Tested By Terry Buddingh
Founded in 1987, THD was years ahead of the pack as guitar players began to embrace the tube-amp renaissance that would spawn dozens of boutique amp manufacturers in the 1990s. THD's first amp-a thoughtful redesign of the venerable '59 Fender Bassman-was intended to be a more reliable and lower-noise alternative to its vintage counterpart. THD continued to build its road-ready retro recreations until a new chapter in the company's history began in 2001 with the introduction of the distinctly styled UniValve.
While its perforated steel cage gave it a startlingly retro appearance reminiscent of a '50s-era P.A. amp, the single-output-tube UniValve was a fresh design with many hip features. Following the success of the UniValve, THD introduced the more powerful BiValve. Both models have become recording studio favorites, and now the similarly styled, but even more potent, Flexi-50 is poised to flaunt its virtues in full-fledged gigging environments.
The Flexi-50 is a single-channel, class A/B, all-tube tone laboratory that can accommodate a wide variety of preamp and output tubes. And dig this: Its rear-panel biasing test-points accompany separate adjustment pots for each output tube, so you can properly bias mismatched tubes and even run different types of tubes in the amp's push/pull output stage. Very cool. You might surmise from its moniker and gold plexiglass faceplate that this newest addition to the THD "lunchbox" line is based on a '60s-era Marshall circuit. But, in fact, the Flexi-50's circuit-especially its preamp-has very little in common with vintage Marshall topology. For example, instead of using a cathode-biased first preamp stage ` la Marshall and many others, the Flexi-50 uses an ancient grid-leak bias scheme that hearkens back to the funky combos of the '40s and early '50s.
"I chose grid-leak biasing both for its very high input impedance and the 'feel' it provides," explains THD's Andy Marshall. "The higher impedance makes for a much more sensitive input, which, in turn, allows you to more easily discern the subtle differences between pickups, effects, and cables. The feel-factor of the grid-leak stage is due partly to the asymmetrical nature of its compression.
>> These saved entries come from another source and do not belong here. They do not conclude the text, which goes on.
Lemma filename_head c i :
  exists x rest, filename isalnum_beyond_ascii c i = x :: rest /\ x ≠ 47%N.
Proof.
  destruct (isalnum isalnum_beyond_ascii c) eqn:Hc.
  - rewrite (filename_alnum _ _ Hc). do 2 eexists. split; [reflexivity|].
    apply isalnum_not_slash. exact Hc.
  - rewrite (filename_symbol _ _ Hc). do 2 eexists. split; [reflexivity|].
    discriminate.
Qed.

Lemma path_join_relative dir x rest :
  x ≠ 47%N -> path_join dir (x :: rest) = path_join dir [] ++ x :: rest.
Proof.
  intros Hx. unfold path_join. cbn [head].
  destruct (decide (Some x = Some 47%N)) as [[= Hbad]|_]; [contradiction|].
  destruct (decide (None = Some 47%N)) as [Hbad|_]; [discriminate Hbad|].
  destruct (last dir) as [y|]; [|reflexivity].
  destruct (decide (y = 47%N)); rewrite ?app_nil_r, <- ?app_assoc; reflexivity.
Qed.

Lemma path_join_filename dir c i :
  path_join dir (filename isalnum_beyond_ascii c i)
  = path_join dir [] ++ filename isalnum_beyond_ascii c i.
Proof.
  destruct (filename_head c i) as (x & rest & -> & Hx).
  apply path_join_relative. exact Hx.
Qed.

Lemma length_bind_singleton {A B} (g : A -> B) (l : list A) :
  length (l ≫= fun x => [g x]) = length l.
Proof. induction l as [|a l IH]; [reflexivity|]. cbn. f_equal. exact IH. Qed.

(** X24.  With no character repeated in the character set, the paths written
    are pairwise distinct strings and there are
    [len(charset) * samples_per_char] of them: where file names are told
    apart by their exact spelling no sample overwrites another, and the count
    printed at the end is the number of files written. *)
Theorem dataset_paths_distinct dir charset n :
  NoDup charset ->
  NoDup (dataset_paths isalnum_beyond_ascii dir charset n)
  /\ length (dataset_paths isalnum_beyond_ascii dir charset n)
     = (length charset * n)%nat.
Proof.
  intros Hnd. unfold dataset_paths. split.
  - apply NoDup_bind; [| |exact Hnd].
    + intros c1 c2 p _ _ H1 H2.
      apply list_elem_of_bind in H1 as (i1 & H1 & _).
      apply list_elem_of_bind in H2 as (i2 & H2 & _).
      apply list_elem_of_singleton in H1, H2. subst p.
      rewrite !path_join_filename in H2. apply app_inv_head in H2.
      apply filename_inj in H2 as [-> _]. reflexivity.
    + intros c _. apply NoDup_bind; [| |apply NoDup_seq].
      * intros i1 i2 p _ _ H1 H2.
        apply list_elem_of_singleton in H1, H2. subst p.
        rewrite !path_join_filename in H2. apply app_inv_head in H2.
        apply filename_inj in H2 as [_ ->]. reflexivity.
      * intros i _. apply NoDup_singleton.
  - induction charset as [|c cs IH]; [reflexivity|].
    rewrite bind_cons, length_app, length_bind_singleton, length_seq.
    inversion Hnd; subst. rewrite IH by assumption. cbn. lia.
Qed.

Lemma digit_not_slash c : is_digit c -> c ≠ 47%N.
Proof. unfold is_digit. lia. Qed.
Lemma save_markup_behaviour_witness :
  snd (saveMarkup Resolves (setMarkupName (JS.lit "rev 2") midHistory))
  = Some (elements (setMarkupName (JS.lit "rev 2") midHistory))
  /\ sameHistory (setMarkupName (JS.lit "rev 2") midHistory)
       (fst (fst (saveMarkup Resolves (setMarkupName (JS.lit "rev 2") midHistory)))).
Proof.
  pose proof (save_markup_behaviour Resolves (setMarkupName (JS.lit "rev 2") midHistory)) as H.
  destruct (saveMarkup Resolves (setMarkupName (JS.lit "rev 2") midHistory))
    as [[s' log] request] eqn:E.
  destruct H as (Hsame & Hiff & Hreq & _).
  cbn [fst snd]. split; [| exact Hsame].
  apply Hreq. apply Hiff. split; [discriminate | vm_compute; reflexivity].
Defined.

(* ================================================================= *)
(** ** The markup route: validation, writes and listings *)

Section RouteFacts.
Import JS MarkupRoute.
Implicit Types (db : Db) (bp : jsstring) (m : BlueprintMarkup) (l : list BlueprintMarkup).

Lemma jsstring_eqb_eq (a b : jsstring) : jsstring_eqb a b = true <-> a = b.
Proof.
  unfold jsstring_eqb. destruct (list_eq_dec N.eq_dec a b); split; congruence.
Qed.

Lemma jsstring_eqb_refl (a : jsstring) : jsstring_eqb a a = true.
Proof. now apply jsstring_eqb_eq. Qed.

Lemma jsstring_eqb_neq (a b : jsstring) : a <> b -> jsstring_eqb a b = false.
Proof.
  intros H. destruct (jsstring_eqb a b) eqn:E; [| reflexivity].
  apply jsstring_eqb_eq in E. contradiction.
Qed.

Lemma truthy_nonempty (a : jsstring) : truthy a = true <-> a <> [].
Proof. destruct a; simpl; split; congruence. Qed.

Lemma zStringMin1_accepts (field msg : string) (v : option json) (t : jsstring) :
  snd (zStringMin1 field msg v) = Some t <-> v = Some (JString t) /\ t <> [].
Proof.
  unfold zStringMin1. destruct v as [[| b | q | u | items | fields] |]; simpl;
    try (split; [discriminate | intros [H _]; discriminate]).
  destruct u as [| c u]; simpl.
  - split; [discriminate | intros [H Hne]; inversion H; subst; contradiction].
  - unfold JS.length. cbn [List.length].
    destruct (Z.ltb_spec (Z.of_nat (S (List.length u))) 1) as [Hlt | Hge]; [lia |]. simpl.
    split.
    + intros H. inversion H; subst. split; [reflexivity | discriminate].
    + intros [H _]. now inversion H.
Qed.

Lemma zStringOptional_accepts (field : string) (v : option json) (o : option jsstring) :
  snd (zStringOptional field v) = Some o
  <-> match o with Some t => v = Some (JString t) | None => v = None end.
Proof.
  unfold zStringOptional. destruct v as [[| b | q | u | items | fields] |], o as [t |]; simpl;
    split; intros H; try discriminate; try congruence.
Qed.

Lemma zBooleanDefault_accepts (field : string) (dflt : bool) (v : option json) (b : bool) :
  snd (zBooleanDefault field dflt v) = Some b
  <-> v = Some (JBool b) \/ (v = None /\ b = dflt).
Proof.
  unfold zBooleanDefault. destruct v as [[| c | q | u | items | fields] |]; simpl;
    split; intros H; try discriminate; try congruence;
    try (destruct H as [H | [H _]]; congruence).
  - left. congruence.
  - right. split; congruence.
  - destruct H as [H | [_ H]]; congruence.
Qed.

Lemma schema_accepts (fields : list (jsstring * json)) (d : MarkupSave) :
  MarkupSaveSchema (JObject fields) = inr d
  <-> snd (zStringMin1 "name" "Markup name is required" (property (lit "name") fields))
        = Some (name d)
      /\ snd (zStringMin1 "markupData" "Markup data is required"
                (property (lit "markupData") fields)) = Some (markupData d)
      /\ snd (zStringOptional "description" (property (lit "description") fields))
         = Some (description d)
      /\ snd (zBooleanDefault "isShared" false (property (lit "isShared") fields))
         = Some (isShared d)
      /\ snd (zStringOptional "userId" (property (lit "userId") fields)) = Some (userId d).
Proof.
  unfold MarkupSaveSchema.
  destruct (zStringMin1 "name" "Markup name is required" (property (lit "name") fields))
    as [i1 [v1 |]];
  destruct (zStringMin1 "markupData" "Markup data is required"
              (property (lit "markupData") fields)) as [i2 [v2 |]];
  destruct (zStringOptional "description" (property (lit "description") fields)) as [i3 [v3 |]];
  destruct (zBooleanDefault "isShared" false (property (lit "isShared") fields)) as [i4 [v4 |]];
  destruct (zStringOptional "userId" (property (lit "userId") fields)) as [i5 [v5 |]];
  cbn [snd]; destruct d as [n md de sh us]; cbn [name markupData description isShared userId];
  split; intros H;
  try discriminate;
  try (destruct H as (H1 & H2 & H3 & H4 & H5); discriminate).
  - inversion H; subst. repeat split.
  - destruct H as (H1 & H2 & H3 & H4 & H5). congruence.
Qed.

(** Inserting into a listing. *)
Lemma insert_perm m l : Permutation (insertByUpdatedAtDesc m l) (m :: l).
Proof.
  induction l as [| h t IH]; simpl; [reflexivity |].
  destruct (updatedAt h <? updatedAt m); [reflexivity |].
  rewrite IH. apply perm_swap.
Qed.

Lemma insert_sorted m l :
  StronglySorted newerFirst l -> StronglySorted newerFirst (insertByUpdatedAtDesc m l).
Proof.
  induction l as [| h t IH]; intros Hs; simpl.
  - constructor; constructor.
  - inversion Hs as [| ? ? Ht Hall]; subst.
    destruct (Z.ltb_spec (updatedAt h) (updatedAt m)) as [Hlt | Hge].
    + constructor; [exact Hs |]. constructor.
      * unfold newerFirst. lia.
      * eapply Forall_impl; [| exact Hall]. unfold newerFirst. intros a Ha. lia.
    + constructor; [now apply IH |].
      eapply Permutation_Forall; [symmetry; apply insert_perm |].
      constructor; [unfold newerFirst; lia | exact Hall].
Qed.

Lemma sort_perm l : Permutation (fold_right insertByUpdatedAtDesc [] l) l.
Proof.
  induction l as [| h t IH]; simpl; [reflexivity |].
  rewrite insert_perm. now constructor.
Qed.

Lemma sort_sorted l : StronglySorted newerFirst (fold_right insertByUpdatedAtDesc [] l).
Proof.
  induction l as [| h t IH]; simpl; [constructor | now apply insert_sorted].
Qed.

Lemma findUnique_some db bp b : findUnique db bp = Some b -> bpId b = bp.
Proof.
  unfold findUnique. intros H. apply find_some in H. now apply jsstring_eqb_eq.
Qed.

End RouteFacts.

(** X16. [MarkupSaveSchema] accepts exactly the objects whose name and
    markup data are non-empty strings, whose description and user id are
    strings or absent, and whose shared flag is a boolean or absent; the
    parsed value carries these fields, with the shared flag false when it
    was absent, and drops every other member.  A body that is not an object
    is rejected. *)
Theorem save_schema_accepts_exactly
    (fields : list (JS.jsstring * JS.json)) (d : MarkupRoute.MarkupSave) :
  (MarkupRoute.MarkupSaveSchema (JS.JObject fields) = inr d <-> acceptedSave fields d)
  /\ (forall body, (forall members, body <> JS.JObject members) ->
        exists issues, MarkupRoute.MarkupSaveSchema body = inl issues).
Proof.
  split.
  - rewrite schema_accepts. unfold acceptedSave.
    rewrite !zStringMin1_accepts, !zStringOptional_accepts, zBooleanDefault_accepts.
    tauto.
  - intros body H. destruct body as [| b | q | t | items | members];
      try (eexists; reflexivity). now contradiction (H members).
Qed.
It's quite lovely, and it makes for very fat-sounding clean tones and rich, complex overdrive."
The Flexi-50's tone control section is also quite different from a plexi Marshall. The Treble and Bass controls are derived from a circuit developed by British designer Peter Baxandall in the 1950s, and Andy Marshall adapted the unique Midrange control circuit from an old radio receiver design. The good news is that the Flexi-50's controls respond much more independently than the more interactive tone control circuits traditionally used by most tube amp builders. THD has always been a leading proponent of well-designed, high-quality, printed circuit board construction techniques, which Andy Marshall says helps reduce noise and insure consistency. Inside, the Flexi-50 looks more like an expensive piece of vintage test equipment than a guitar amp. Built to survive decades of industrial-grade abuse, the Flexi-50 serves as a textbook example of how a professional guitar amp should be built.
With its stock tubes, the Flexi-50 is indeed configured like a plexi Marshall, so I began my listening tests by comparing it with several '60s-era Marshalls. Despite the Flexi-50's markedly different preamp design, I was surprised at how similar it sounded to our reference amps-only better. In clean to mildly overdriven settings, the Flexi-50 delivered a sweeter and more refined midrange texture, along with enhanced high-resolution detail and complexity. With the Gain boost engaged, it sounded buttery smooth, yielding a gigantic low-end bloom that made our vintage Marshalls pale in comparison. While its effect was rather subtle at lower gain settings, I found the Cut control quite valuable for precisely sculpting the leading edge attack of overdriven tones.
Switching to 20-watt mode reduces the output tube's plate voltage from a studly 475 volts to a more tweed-like 325 volts. Still, this didn't provide the dramatic decrease in volume you might expect. Instead, I noticed a greater change in texture and dynamic response; the sound became smoother and more compressed, with a softer attack and more squeeze factor when playing single-note lines. Swapping a pair of GE 6L6GCs for the EL34s in this mode brought the Flexi-50 a lot closer to eliciting the deeply burnished textures you'd expect from a wide-panel Fender tweed.
This brief look at the Flexi-50 provides just a glimpse of the amp's vast sonic potential. If you're a tone tweaker with a good assortment of tubes, you'll have a blast experimenting with more unusual tube types and combinations in the quest to find a personalized sound that's as unique and fresh as the Flexi-50's design. This is an outstanding amp, and it wins an Editors' Pick Award.